In [None]:
# Downloading modules 
!pip install simpletransformers  # force install simpletrransformers in colab-environment

# Importing modules
import pandas as pd
import simpletransformers
from simpletransformers.classification import ClassificationModel, ClassificationArgs

import sklearn
from sklearn.metrics import accuracy_score, classification_report
from sklearn.model_selection import train_test_split, KFold

import torch
from torch.nn.modules.activation import Threshold

import os
import numpy as np
import wandb
import logging


In [None]:
# mount colab to Google drive
from google.colab import drive
drive.mount('/content/drive')

In [None]:
# importing data
data = pd.read_csv('/content/drive/MyDrive/NLP hva så/ASD_classification/data/dataframes/data_eigstig_text_label.csv')

In [None]:
# Define hyperparameter sweep-values
sweep_configuration = {
    'method': 'random',
    'metric': {'name': 'train_loss', 'goal': 'minimize'},
    'parameters': 
    {
        'batch_size': {'values': [8,16, 32, 64]},
        'epochs': {'values': [5, 20, 50, 100]},
        'lr': {'max': 0.1, 'min': 0.0001}
     }
}

# refer sweep to wandb project
sweep_id = wandb.sweep(sweep=sweep_configuration, project='Parameter Sweep5')

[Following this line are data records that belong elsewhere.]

(** C10: absence of deadlock: with a channel that can hold an event, a
    launch can take no step exactly when it is over: the output is
    forwarded, the channel closed and the task stopped. *)
Theorem launch_stuck_iff_final (c : Launch W) :
  cap ≠ Some 0 → (∀ c', ¬ lstep os cap c c') ↔ launch_final c = true.
Proof.
  intros Hc. split.
  - intros Hstuck. apply (launch_next_None os cap c Hc).
    destruct (launch_next os cap c) as [c'|] eqn:Hn; [|done].
    by destruct (Hstuck c' (launch_next_sound os cap c c' Hn)).
  - intros Hf c'. by apply launch_final_stuck.
Qed.

(** Fuel [launch_measure c] is enough: [launch_run] follows launch steps
    and stops on a final launch. *)
Lemma launch_run_final (c : Launch W) (fuel : nat) :
  cap ≠ Some 0 → launch_measure c ≤ fuel →
  rtc (lstep os cap) c (launch_run os cap fuel c) ∧ launch_final (launch_run os cap fuel c) = true.
Proof.
  intros Hc Hle. split; [apply launch_run_rtc|]. revert c Hle.
  induction fuel as [|fuel IH]; intros c Hle; simpl; [apply launch_measure_0; lia|].
  destruct (launch_next os cap c) as [c'|] eqn:Hn; [|by apply (launch_next_None os cap c Hc)].
  pose proof (lstep_measure os cap c c' (launch_next_sound os cap c c' Hn)).
  apply IH. lia.
Qed.

Context `{!WindowLaws W}.

(** C1: the launch end to end: after [setup] returned on a world with
    both windows open, a child whose output holds exactly one line with
    the ready marker ends, whatever the interleaving and the channel's
    capacity, with every event of its output received and handled in
    order, the task finished (no panic), the main window shown and the
    splash window closed. *)
Theorem launch_end_to_end (pf : Platform) (wd wd1 : World W) (cmd : Command)
    (es1 es2 : list CommandEvent) (line : string) (c : Launch W) :
  setup pf wd = Ret (wd1, cmd) →
  win_is_open (wd_win wd) splash_label = true →
  win_is_open (wd_win wd) main_label = true →
  Forall (λ e, is_ready_event e = false) es1 →
  Forall (λ e, is_ready_event e = false) es2 →
  ready_marker in_str line →
  rtc (lstep (pf_os pf) cap) (launch_init wd1 (es1 ++ Stdout line :: es2)) c →
  launch_final c = true →
  sy_task (ln_sys c) = Finished ∧ sy_recvd (ln_sys c) = es1 ++ Stdout line :: es2 ∧
  win_obs (wd_win (sy_world (ln_sys c))) main_label = (true, true) ∧
  win_obs (wd_win (sy_world (ln_sys c))) splash_label = (false, false).
Proof.
  intros Hset Hs Hm H1 H2 Hr Hrun Hfin.
  set (out := es1 ++ Stdout line :: es2) in *.
  assert (Hs1 : win_is_open (wd_win wd1) splash_label = true)
    by (by rewrite (setup_Ret_open pf wd wd1 cmd _ Hset)).
  assert (Hm1 : win_is_open (wd_win wd1) main_label = true)
    by (by rewrite (setup_Ret_open pf wd wd1 cmd _ Hset)).
  destruct (ready_run_ok (pf_os pf) es1 es2 line wd1 H1 H2 Hr Hs1 Hm1) as (Hok & Hmain & Hsplash).
  pose proof (router_loop_exec (pf_os pf) out wd1 Hok) as Hloop.
  destruct (launch_reachable (pf_os pf) cap wd1 out c Hrun) as (_ & [Hq Ht] & [Hp Hc _ _]).
  destruct (sy_task (ln_sys c)) as [| |msg] eqn:Htask.
  - unfold launch_final, task_running in Hfin. rewrite Htask in Hfin.
    by rewrite andb_false_r in Hfin.
  - destruct Ht as (Hl & Hqe & _). rewrite Hqe, app_nil_r in Hq.
    assert (Hrecv : sy_recvd (ln_sys c) = out).
    { rewrite <-Hq. unfold launch_final in Hfin.
      apply andb_prop in Hfin as [Hfin _]. apply andb_prop in Hfin as [Hfin _].
      apply bool_decide_eq_true in Hfin. rewrite <-(app_nil_r (sy_sent _)), <-Hfin.
      apply Hc. intros msg. by rewrite ?Htask. }
    rewrite Hrecv, Hloop in Hl. injection Hl as <-. done.
  - exfalso. destruct Hp as [rest Hp]. rewrite Hq, <-app_assoc in Hp.
    apply (router_loop_prefix_panic (pf_os pf) _ (ch_queue (sy_chan (ln_sys c)) ++ rest)) in Ht.
    rewrite <-Hp in Ht. congruence.
Qed.
End LaunchTheorems.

# split data into train and test
train, test = train_test_split(data, test_size=0.1)

# train data to use for training and validation (splitting later on)
train_data = train
eval_data =  test

# Define model arguments
model_args = ClassificationArgs()
model_args.reprocess_input_data = True
model_args.overwrite_output_dir = True
model_args.evaluate_during_training = True
model_args.output_dir = '/content/drive/MyDrive/NLP hva så/ASD_classification/out/cool_model'
#model_args.manual_seed = 4  # comment out if cross-validating
model_args.use_multiprocessing = True
model_args.train_batch_size = 16
model_args.eval_batch_size = 8
model_args.save_best_model = True
model_args.wandb_project = "Parameter Sweep5"

def training_model():
    # set k_fold-specifics
    n = 5
    seed = 43
    kf = KFold(n_splits=n, random_state = seed, shuffle=True)

    # Defining Model using k-folds
    results = []
    val_train = []
    for train_index, val_index in kf.split(train_data):
        # Initialize a new wandb run
        wandb.init()
        # splitting Dataframe (dataset not included)
        train_df = train_data.iloc[train_index]
        val_df = train_data.iloc[val_index]
        # Defining Model
        model = ClassificationModel('bert', 'bert-base-uncased', use_cuda=True, args=model_args, num_labels = 2, weight=[0.4, 0.6], 
                                    sweep_config=wandb.config)
        # train the model
        model.train_model(train_df, eval_df = val_df)
        # validate the model
        result, model_outputs, wrong_predictions = model.eval_model(val_df, acc=accuracy_score) # , acc = accuracy_score
        print(result['acc'])
        # append model score
        results.append(result['acc'])

        # sync wandb
        wandb.join()

# refer the model to the wandb id
wandb.agent(sweep_id, training_model)

In [None]:
# function that saves the model
def saveModel(model): 
    """ function to save model after training
    Args:
        model (Module): pytorch model to be saved
    """
    path = os.path.join("/Users", "kristian", "Documents", "Skole", "7. semester", "NLP", "Exam", "ASD_classification", + "BERT" + ".pth")
    torch.save(model, path)

# saving model manually
saveModel(model = model) 

In [None]:
# output result 
result, model_outputs, wrong_predictions

In [None]:
# playing around with the model making it make predictions on random sentence
model.predict(['I like ice cream'])